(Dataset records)
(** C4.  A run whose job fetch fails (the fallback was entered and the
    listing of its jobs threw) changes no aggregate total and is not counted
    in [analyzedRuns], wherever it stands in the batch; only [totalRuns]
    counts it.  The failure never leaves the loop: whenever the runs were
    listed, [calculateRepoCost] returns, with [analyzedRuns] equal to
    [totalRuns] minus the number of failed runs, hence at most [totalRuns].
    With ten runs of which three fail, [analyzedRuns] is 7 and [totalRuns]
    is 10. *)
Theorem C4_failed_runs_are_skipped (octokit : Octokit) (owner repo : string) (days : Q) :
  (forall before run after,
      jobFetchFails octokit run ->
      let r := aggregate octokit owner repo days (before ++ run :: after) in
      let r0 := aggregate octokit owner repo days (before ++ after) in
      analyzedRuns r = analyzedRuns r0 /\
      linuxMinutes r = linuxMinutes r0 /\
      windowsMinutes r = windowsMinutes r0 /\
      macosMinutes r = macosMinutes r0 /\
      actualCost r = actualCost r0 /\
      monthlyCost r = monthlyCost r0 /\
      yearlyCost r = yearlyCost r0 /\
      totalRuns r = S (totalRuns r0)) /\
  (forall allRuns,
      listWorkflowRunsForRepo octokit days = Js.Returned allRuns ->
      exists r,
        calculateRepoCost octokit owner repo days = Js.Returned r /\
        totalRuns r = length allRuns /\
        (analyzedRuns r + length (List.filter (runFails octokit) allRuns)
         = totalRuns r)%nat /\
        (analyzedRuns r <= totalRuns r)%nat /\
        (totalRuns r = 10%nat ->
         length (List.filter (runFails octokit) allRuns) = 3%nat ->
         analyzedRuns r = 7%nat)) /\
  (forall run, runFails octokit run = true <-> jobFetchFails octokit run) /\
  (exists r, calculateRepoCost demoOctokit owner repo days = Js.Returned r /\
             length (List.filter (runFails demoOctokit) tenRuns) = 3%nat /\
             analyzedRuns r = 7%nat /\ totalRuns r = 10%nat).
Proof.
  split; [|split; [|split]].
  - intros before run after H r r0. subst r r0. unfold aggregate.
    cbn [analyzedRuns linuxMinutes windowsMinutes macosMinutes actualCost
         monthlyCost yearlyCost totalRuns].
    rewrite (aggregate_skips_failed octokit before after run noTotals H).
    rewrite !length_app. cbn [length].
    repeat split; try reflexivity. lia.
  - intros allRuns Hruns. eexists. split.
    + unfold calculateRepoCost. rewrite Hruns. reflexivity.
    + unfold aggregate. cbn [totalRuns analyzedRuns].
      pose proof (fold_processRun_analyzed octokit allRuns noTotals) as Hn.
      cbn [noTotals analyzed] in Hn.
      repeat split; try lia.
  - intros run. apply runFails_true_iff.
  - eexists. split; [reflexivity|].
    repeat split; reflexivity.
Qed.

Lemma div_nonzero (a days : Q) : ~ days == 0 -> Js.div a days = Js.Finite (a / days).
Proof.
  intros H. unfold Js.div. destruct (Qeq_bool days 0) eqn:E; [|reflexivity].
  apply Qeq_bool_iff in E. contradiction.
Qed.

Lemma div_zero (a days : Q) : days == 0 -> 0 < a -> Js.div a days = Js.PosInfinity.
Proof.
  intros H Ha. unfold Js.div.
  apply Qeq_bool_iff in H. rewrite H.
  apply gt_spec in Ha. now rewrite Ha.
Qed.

==

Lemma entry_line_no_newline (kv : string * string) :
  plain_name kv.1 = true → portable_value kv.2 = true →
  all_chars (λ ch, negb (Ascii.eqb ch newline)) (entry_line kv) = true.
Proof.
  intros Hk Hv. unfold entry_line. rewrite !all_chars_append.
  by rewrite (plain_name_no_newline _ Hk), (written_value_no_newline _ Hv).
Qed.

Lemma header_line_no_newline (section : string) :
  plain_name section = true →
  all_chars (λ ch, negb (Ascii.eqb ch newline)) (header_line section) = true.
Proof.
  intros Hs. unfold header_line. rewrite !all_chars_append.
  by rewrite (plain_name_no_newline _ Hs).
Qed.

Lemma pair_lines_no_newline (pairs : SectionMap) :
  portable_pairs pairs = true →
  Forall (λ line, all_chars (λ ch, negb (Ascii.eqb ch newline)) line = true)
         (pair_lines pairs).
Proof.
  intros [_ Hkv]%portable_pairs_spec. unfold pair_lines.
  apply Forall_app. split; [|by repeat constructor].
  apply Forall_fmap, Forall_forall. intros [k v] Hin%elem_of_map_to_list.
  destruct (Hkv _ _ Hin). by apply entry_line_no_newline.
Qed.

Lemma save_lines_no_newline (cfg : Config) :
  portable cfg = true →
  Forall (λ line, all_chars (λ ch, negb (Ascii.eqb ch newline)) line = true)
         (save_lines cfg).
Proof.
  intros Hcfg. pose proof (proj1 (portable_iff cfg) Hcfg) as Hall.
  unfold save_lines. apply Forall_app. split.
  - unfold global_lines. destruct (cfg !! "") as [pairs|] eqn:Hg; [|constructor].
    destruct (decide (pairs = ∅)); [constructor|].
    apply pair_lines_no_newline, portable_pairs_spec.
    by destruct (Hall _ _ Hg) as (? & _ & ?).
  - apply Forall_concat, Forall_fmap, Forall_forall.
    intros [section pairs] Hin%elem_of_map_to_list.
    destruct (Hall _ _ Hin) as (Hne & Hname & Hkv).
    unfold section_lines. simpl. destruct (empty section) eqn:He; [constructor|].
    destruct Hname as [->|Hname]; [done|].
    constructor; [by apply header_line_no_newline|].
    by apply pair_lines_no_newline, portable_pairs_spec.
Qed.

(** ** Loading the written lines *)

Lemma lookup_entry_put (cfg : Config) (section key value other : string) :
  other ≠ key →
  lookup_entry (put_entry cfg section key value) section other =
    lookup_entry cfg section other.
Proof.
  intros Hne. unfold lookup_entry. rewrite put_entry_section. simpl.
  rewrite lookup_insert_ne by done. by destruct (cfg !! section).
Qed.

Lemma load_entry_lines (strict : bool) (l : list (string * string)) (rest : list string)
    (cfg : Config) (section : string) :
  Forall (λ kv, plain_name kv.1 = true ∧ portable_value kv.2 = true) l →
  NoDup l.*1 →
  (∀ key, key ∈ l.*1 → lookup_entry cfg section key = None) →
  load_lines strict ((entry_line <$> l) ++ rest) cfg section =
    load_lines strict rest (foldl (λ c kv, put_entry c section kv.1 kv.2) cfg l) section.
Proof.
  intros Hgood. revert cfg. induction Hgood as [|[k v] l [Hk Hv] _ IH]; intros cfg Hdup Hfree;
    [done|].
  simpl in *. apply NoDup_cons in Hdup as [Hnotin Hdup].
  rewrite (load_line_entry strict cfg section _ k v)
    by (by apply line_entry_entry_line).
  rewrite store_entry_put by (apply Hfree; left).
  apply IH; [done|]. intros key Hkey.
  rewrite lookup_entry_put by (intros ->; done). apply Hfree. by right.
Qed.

==

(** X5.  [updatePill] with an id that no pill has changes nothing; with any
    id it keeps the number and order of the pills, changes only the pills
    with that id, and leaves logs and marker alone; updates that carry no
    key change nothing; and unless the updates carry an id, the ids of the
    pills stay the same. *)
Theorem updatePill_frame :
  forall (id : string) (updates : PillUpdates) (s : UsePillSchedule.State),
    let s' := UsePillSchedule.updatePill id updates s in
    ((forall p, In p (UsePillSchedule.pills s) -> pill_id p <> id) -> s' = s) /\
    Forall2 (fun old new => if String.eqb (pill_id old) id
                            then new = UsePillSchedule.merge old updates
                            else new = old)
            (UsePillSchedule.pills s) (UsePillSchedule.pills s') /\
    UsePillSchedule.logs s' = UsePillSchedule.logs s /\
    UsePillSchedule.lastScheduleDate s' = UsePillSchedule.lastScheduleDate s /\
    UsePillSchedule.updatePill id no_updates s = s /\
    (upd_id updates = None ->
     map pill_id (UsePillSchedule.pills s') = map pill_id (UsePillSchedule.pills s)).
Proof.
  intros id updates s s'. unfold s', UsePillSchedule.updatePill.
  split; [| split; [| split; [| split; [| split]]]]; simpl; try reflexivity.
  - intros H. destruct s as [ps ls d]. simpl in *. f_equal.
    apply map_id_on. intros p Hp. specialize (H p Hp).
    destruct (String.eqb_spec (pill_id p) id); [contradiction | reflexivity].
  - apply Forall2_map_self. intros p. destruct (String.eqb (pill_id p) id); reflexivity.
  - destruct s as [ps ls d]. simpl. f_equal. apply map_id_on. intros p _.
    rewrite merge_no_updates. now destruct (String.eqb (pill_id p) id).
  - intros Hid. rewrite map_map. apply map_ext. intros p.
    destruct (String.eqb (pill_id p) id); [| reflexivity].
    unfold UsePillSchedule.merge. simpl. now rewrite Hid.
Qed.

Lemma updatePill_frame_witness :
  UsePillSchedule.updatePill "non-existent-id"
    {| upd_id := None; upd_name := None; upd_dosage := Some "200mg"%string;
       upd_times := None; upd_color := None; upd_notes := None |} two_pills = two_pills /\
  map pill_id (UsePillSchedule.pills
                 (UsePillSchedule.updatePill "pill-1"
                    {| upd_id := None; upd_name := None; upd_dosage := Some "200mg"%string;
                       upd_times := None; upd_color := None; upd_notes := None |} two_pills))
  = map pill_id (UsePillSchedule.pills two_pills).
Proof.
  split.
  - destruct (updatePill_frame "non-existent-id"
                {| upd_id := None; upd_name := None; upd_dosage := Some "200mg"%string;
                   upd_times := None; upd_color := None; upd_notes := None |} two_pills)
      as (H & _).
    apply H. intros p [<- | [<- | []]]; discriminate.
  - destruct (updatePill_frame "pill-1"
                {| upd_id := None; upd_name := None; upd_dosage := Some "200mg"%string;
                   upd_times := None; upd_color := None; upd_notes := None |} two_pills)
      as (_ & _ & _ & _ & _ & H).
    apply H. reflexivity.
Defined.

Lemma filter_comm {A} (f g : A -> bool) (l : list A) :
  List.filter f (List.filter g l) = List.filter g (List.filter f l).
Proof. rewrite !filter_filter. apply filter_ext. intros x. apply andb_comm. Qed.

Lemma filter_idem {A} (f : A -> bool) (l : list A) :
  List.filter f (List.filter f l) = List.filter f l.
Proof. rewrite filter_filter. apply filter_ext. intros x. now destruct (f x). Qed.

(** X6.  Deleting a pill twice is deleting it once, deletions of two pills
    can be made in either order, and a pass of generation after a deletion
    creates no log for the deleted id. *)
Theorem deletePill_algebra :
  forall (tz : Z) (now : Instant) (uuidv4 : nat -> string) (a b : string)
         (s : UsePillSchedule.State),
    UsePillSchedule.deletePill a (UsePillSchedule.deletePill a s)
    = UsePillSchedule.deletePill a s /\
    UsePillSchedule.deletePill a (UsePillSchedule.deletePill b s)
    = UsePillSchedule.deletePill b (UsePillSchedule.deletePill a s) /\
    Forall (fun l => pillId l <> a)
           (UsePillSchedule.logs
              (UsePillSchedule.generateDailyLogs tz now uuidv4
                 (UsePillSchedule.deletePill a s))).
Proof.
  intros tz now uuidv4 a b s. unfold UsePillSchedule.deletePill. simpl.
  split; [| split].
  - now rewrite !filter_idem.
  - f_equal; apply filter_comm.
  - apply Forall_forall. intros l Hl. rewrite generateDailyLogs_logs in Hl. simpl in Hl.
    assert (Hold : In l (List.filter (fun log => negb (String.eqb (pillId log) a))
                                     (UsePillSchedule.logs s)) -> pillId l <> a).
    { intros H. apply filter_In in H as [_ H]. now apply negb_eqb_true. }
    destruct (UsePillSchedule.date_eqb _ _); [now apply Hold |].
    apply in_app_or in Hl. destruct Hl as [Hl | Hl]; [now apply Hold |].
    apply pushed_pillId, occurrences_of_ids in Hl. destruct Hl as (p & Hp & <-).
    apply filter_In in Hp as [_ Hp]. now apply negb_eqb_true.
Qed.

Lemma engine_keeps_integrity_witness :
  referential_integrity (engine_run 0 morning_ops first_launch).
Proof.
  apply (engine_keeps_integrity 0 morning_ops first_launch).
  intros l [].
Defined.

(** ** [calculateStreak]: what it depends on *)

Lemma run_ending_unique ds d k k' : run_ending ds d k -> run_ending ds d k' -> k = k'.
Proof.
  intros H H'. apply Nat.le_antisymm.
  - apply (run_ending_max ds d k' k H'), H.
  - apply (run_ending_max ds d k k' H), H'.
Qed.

**PROMPT**
Only those lines of the entries above that run from the line containing "entered and the" to the line containing "windowsMinutes r = windowsMinutes r0 /\", both included, should be transcribed exactly.

**RESPONSE TO THIS EXERCISE**
(** C4.  A run whose job fetch fails (the fallback was entered and the
    listing of its jobs threw) changes no aggregate total and is not counted
    in [analyzedRuns], wherever it stands in the batch; only [totalRuns]
    counts it.  The failure never leaves the loop: whenever the runs were
    listed, [calculateRepoCost] returns, with [analyzedRuns] equal to
    [totalRuns] minus the number of failed runs, hence at most [totalRuns].
    With ten runs of which three fail, [analyzedRuns] is 7 and [totalRuns]
    is 10. *)
Theorem C4_failed_runs_are_skipped (octokit : Octokit) (owner repo : string) (days : Q) :
  (forall before run after,
      jobFetchFails octokit run ->
      let r := aggregate octokit owner repo days (before ++ run :: after) in
      let r0 := aggregate octokit owner repo days (before ++ after) in
      analyzedRuns r = analyzedRuns r0 /\
      linuxMinutes r = linuxMinutes r0 /\
      windowsMinutes r = windowsMinutes r0 /\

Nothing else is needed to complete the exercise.